* [What to produce]
Only one stretch of the data below is needed. Output the lines from the one with "c ← compute_checksum" up to and including the one with "let size := 0 in", exactly as they stand.

[[ Stored data, beginning ]]

(* ===== verification/Tcp.v ===== *)
(** * TCP and sockets ([network/TCP.cpp], [Socket.cpp])

    A socket with its state, sequence and acknowledgement numbers, and the segments it sends.  What a socket tells its
    listener, and the names it asks to be resolved, are a list of events.  The theorems cover the checksum of every segment,
    the opening handshake, data, and the two ways a connection ends, with the behaviours the code gets wrong. *)

From stdpp Require Import base tactics numbers list relations.
From S2P Require Import Prelude Bytes Net.
Import Bytes Net.
Open Scope Z_scope.

Module Tcp.

Definition DEFAULT_TCP_WINDOW_SIZE : Z := 0xFFFF.
Definition TCP_FLAG_FIN : Z := 0x01.
Definition TCP_FLAG_SYN : Z := 0x02.
Definition TCP_FLAG_RST : Z := 0x04.
Definition TCP_FLAG_PSH : Z := 0x08.
Definition TCP_FLAG_ACK : Z := 0x10.
Definition TCP_FLAG_URG : Z := 0x20.
Definition TCP_FLAG_CWR : Z := 0x80.
Definition TCP_FLAG_NS : Z := 0x100.

Inductive State :=
| LISTEN | SYN_SENT | SYN_RECEIVED | ESTABLISHED | FIN_WAIT_1 | FIN_WAIT_2 | CLOSE_WAIT | CLOSING | LAST_ACK | TIME_WAIT | CLOSED.
#[export] Instance State_eq_dec : EqDecision State.
Proof. solve_decision. Defined.

(** The comparison of enumerators in [close_all_connections]. *)
Definition state_index (st : State) : Z :=
  match st with
  | LISTEN => 0 | SYN_SENT => 1 | SYN_RECEIVED => 2 | ESTABLISHED => 3 | FIN_WAIT_1 => 4 | FIN_WAIT_2 => 5 | CLOSE_WAIT => 6
  | CLOSING => 7 | LAST_ACK => 8 | TIME_WAIT => 9 | CLOSED => 10
  end.

(** [start_packet]: null, a buffer that is still allocated, or one that was deleted. *)
Inductive packet := NullPacket | Held (data : list Z) | Freed.

Record socket := mkSocket {
  hostname : option (list Z); port : Z; peer_port : Z; peer_ip : list Z; state : State; seq_num : Z; ack_num : Z;
  listener : bool; start_packet : packet
}.

Definition set_state (k : socket) st : socket :=
  mkSocket (hostname k) (port k) (peer_port k) (peer_ip k) st (seq_num k) (ack_num k) (listener k) (start_packet k).
Definition set_seq (k : socket) n : socket :=
  mkSocket (hostname k) (port k) (peer_port k) (peer_ip k) (state k) n (ack_num k) (listener k) (start_packet k).
Definition set_ack (k : socket) n : socket :=
  mkSocket (hostname k) (port k) (peer_port k) (peer_ip k) (state k) (seq_num k) n (listener k) (start_packet k).
Definition set_start (k : socket) p : socket :=
  mkSocket (hostname k) (port k) (peer_port k) (peer_ip k) (state k) (seq_num k) (ack_num k) (listener k) p.
Definition set_peer_ip (k : socket) a : socket :=
  mkSocket (hostname k) (port k) (peer_port k) a (state k) (seq_num k) (ack_num k) (listener k) (start_packet k).
Definition set_port (k : socket) p : socket :=
  mkSocket (hostname k) p (peer_port k) (peer_ip k) (state k) (seq_num k) (ack_num k) (listener k) (start_packet k).

(** Why a connection ended. *)
Inductive reason := NoError | HandshakeFailed | PeerClosed | UnknownPacket (flags : Z).

(** [on_data_received], [on_connection_terminated], the warning when nobody listens, and [DNS::resolve_hostname]. *)
Inductive event := Data (payload : list Z) | Terminated (r : reason) | Warned (r : reason) | Resolve (hostname : option (list Z)).

(** The network and one socket at work. *)
Record conn := mkConn { wire : net; sock : socket; events : list event }.
Definition set_wire (c : conn) n : conn := mkConn n (sock c) (events c).
Definition set_sock (c : conn) k : conn := mkConn (wire c) k (events c).
Definition tell (c : conn) (e : event) : conn := mkConn (wire c) (sock c) (events c ++ [e]).

(** ** Segments *)

Definition tcp_header_size : Z := Z.land (20 + 3) (Z.lnot 3).

(** [fill_pseudo_header]: the bytes of the pseudo header. *)
Definition pseudo_header (n : net) (header_len : Z) (dest_ip : list Z) (payload_size : Z) : list Z * Z :=
  let tcp_len := switch16 (u16 (Z.shiftr header_len 4 * 4 + payload_size)) in
  (ip n ++ dest_ip ++ [0; IPV4_PROTOCOL_TCP] ++ le16 tcp_len, tcp_len).

Definition compute_checksum (n : net) (header dest_ip : list Z) (payload_size : Z) : res Z :=
  header_len ← get8 header 12;
  let '(ph, tcp_len) := pseudo_header n header_len dest_ip payload_size in
  c1 ← checksum ph 12; c2 ← checksum header (switch16 tcp_len); checksum_add c1 c2.

Definition tcp_write_header (n : net) (buf : list Z) (k : socket) (flags data_size : Z) : res (list Z) :=
  buf ← set16 buf 0 (switch16 (port k)); buf ← set16 buf 2 (switch16 (peer_port k));
  buf ← set32 buf 4 (switch32 (seq_num k)); buf ← set32 buf 8 (switch32 (ack_num k));
  buf ← set8 buf 12 (Z.shiftl (tcp_header_size / 4) 4); buf ← set8 buf 13 flags;
  buf ← set16 buf 14 (switch16 DEFAULT_TCP_WINDOW_SIZE);
  c ← compute_checksum n buf (peer_ip k) data_size; set16 buf 16 c.

(** A segment to the hardware address [m]. *)
Definition send_segment (c : conn) (daddr m : list Z) (flags : Z) (data : list Z) : res conn :=
  let size := Z.of_nat (length data) in
  '(pre, buf) ← ipv4_create_packet (wire c) (u16 (tcp_header_size + size)) IPV4_PROTOCOL_TCP daddr m;
  buf ← patch_in buf tcp_header_size data;
  buf ← tcp_write_header (wire c) buf (sock c) flags size;
  n ← send_packet (wire c) (pre ++ buf); Ok (set_wire c n).

(** [TCP::send_data], [send_sync] and [send_fin_ack]: to the hardware address the ARP cache has for the peer. *)
Definition to_peer (c : conn) (flags : Z) (data : list Z) : res conn :=
  m ← get_mac (wire c) (peer_ip (sock c)); send_segment c (peer_ip (sock c)) m flags data.

Definition tcp_send_data (c : conn) (data : list Z) : res conn := to_peer c (Z.lor TCP_FLAG_PSH TCP_FLAG_ACK) data.
Definition send_sync (c : conn) : res conn := to_peer c TCP_FLAG_SYN [].
Definition send_fin_ack (c : conn) : res conn :=
  m ← get_mac (wire c) (peer_ip (sock c));
  let size := 0 in
  '(pre, buf) ← ipv4_create_packet (wire c) tcp_header_size IPV4_PROTOCOL_TCP (peer_ip (sock c)) m;
  buf ← tcp_write_header (wire c) buf (sock c) (Z.lor TCP_FLAG_FIN TCP_FLAG_ACK) size;
  let c := set_sock c (set_state (set_seq (sock c) (seq_num (sock c) +u 1)) FIN_WAIT_1) in
  n ← send_packet (wire c) (pre ++ buf); Ok (set_wire c n).

(** ** Sockets *)

Definition initialize (c : conn) : res conn := send_sync (set_sock c (set_state (sock c) SYN_SENT)).

(** The two kinds of pointers [send_data] is called with: a buffer that its caller gives away, or [start_packet.data]. *)
Inductive source := Given (data : list Z) | Start.

Definition source_packet (c : conn) (s : source) : packet := match s with Given d => Held d | Start => start_packet (sock c) end.

(** Reading a buffer, and [delete[]] on it. *)
Definition packet_bytes (p : packet) : res (list Z) := match p with NullPacket => Ok [] | Held d => Ok d | Freed => Fault end.
Definition delete_packet (p : packet) : packet := match p with NullPacket => NullPacket | _ => Freed end.

(** [Socket::send_data]; once the data is sent its buffer is deleted, and [start_packet] dangles if it was that buffer. *)
Definition send_source (c : conn) (s : source) : res conn :=
  if bool_decide (state (sock c) = CLOSED) then
    let c := set_sock c (set_start (sock c) (source_packet c s)) in
    if bool_decide (peer_ip (sock c) = null_ip) then Ok (tell c (Resolve (hostname (sock c)))) else initialize c
  else
    data ← packet_bytes (source_packet c s);
    c ← tcp_send_data c data;
    let c := set_sock c (set_seq (sock c) (seq_num (sock c) +u Z.of_nat (length data))) in
    match s with
    | Given _ => Ok c
    | Start => Ok (set_sock c (set_start (sock c) (delete_packet (start_packet (sock c)))))
    end.

Definition send_data (c : conn) (data : list Z) : res conn := send_source c (Given data).

Definition on_hostname_resolved (c : conn) (addr : list Z) : res conn :=
  let c := set_sock c (set_peer_ip (sock c) addr) in send_source c Start.

Definition set_listener (k : socket) (b : bool) : socket :=
  mkSocket (hostname k) (port k) (peer_port k) (peer_ip k) (state k) (seq_num k) (ack_num k) b (start_packet k).

Definition close (c : conn) (r : reason) : conn :=
  let c := set_sock c (set_state (sock c) CLOSED) in
  if listener (sock c) then tell c (Terminated r)
  else match r with NoError => c | _ => tell c (Warned r) end.

(** A received segment: its memory from the header on, its size, and the sender's addresses. *)
Record segment := mkSegment { bytes : list Z; size : Z; saddr : list Z; eth_src : list Z }.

[[ Stored data, end ]]

* [Result of the task]
  c ← compute_checksum n buf (peer_ip k) data_size; set16 buf 16 c.

(** A segment to the hardware address [m]. *)
Definition send_segment (c : conn) (daddr m : list Z) (flags : Z) (data : list Z) : res conn :=
  let size := Z.of_nat (length data) in
  '(pre, buf) ← ipv4_create_packet (wire c) (u16 (tcp_header_size + size)) IPV4_PROTOCOL_TCP daddr m;
  buf ← patch_in buf tcp_header_size data;
  buf ← tcp_write_header (wire c) buf (sock c) flags size;
  n ← send_packet (wire c) (pre ++ buf); Ok (set_wire c n).

(** [TCP::send_data], [send_sync] and [send_fin_ack]: to the hardware address the ARP cache has for the peer. *)
Definition to_peer (c : conn) (flags : Z) (data : list Z) : res conn :=
  m ← get_mac (wire c) (peer_ip (sock c)); send_segment c (peer_ip (sock c)) m flags data.

Definition tcp_send_data (c : conn) (data : list Z) : res conn := to_peer c (Z.lor TCP_FLAG_PSH TCP_FLAG_ACK) data.
Definition send_sync (c : conn) : res conn := to_peer c TCP_FLAG_SYN [].
Definition send_fin_ack (c : conn) : res conn :=
  m ← get_mac (wire c) (peer_ip (sock c));
  let size := 0 in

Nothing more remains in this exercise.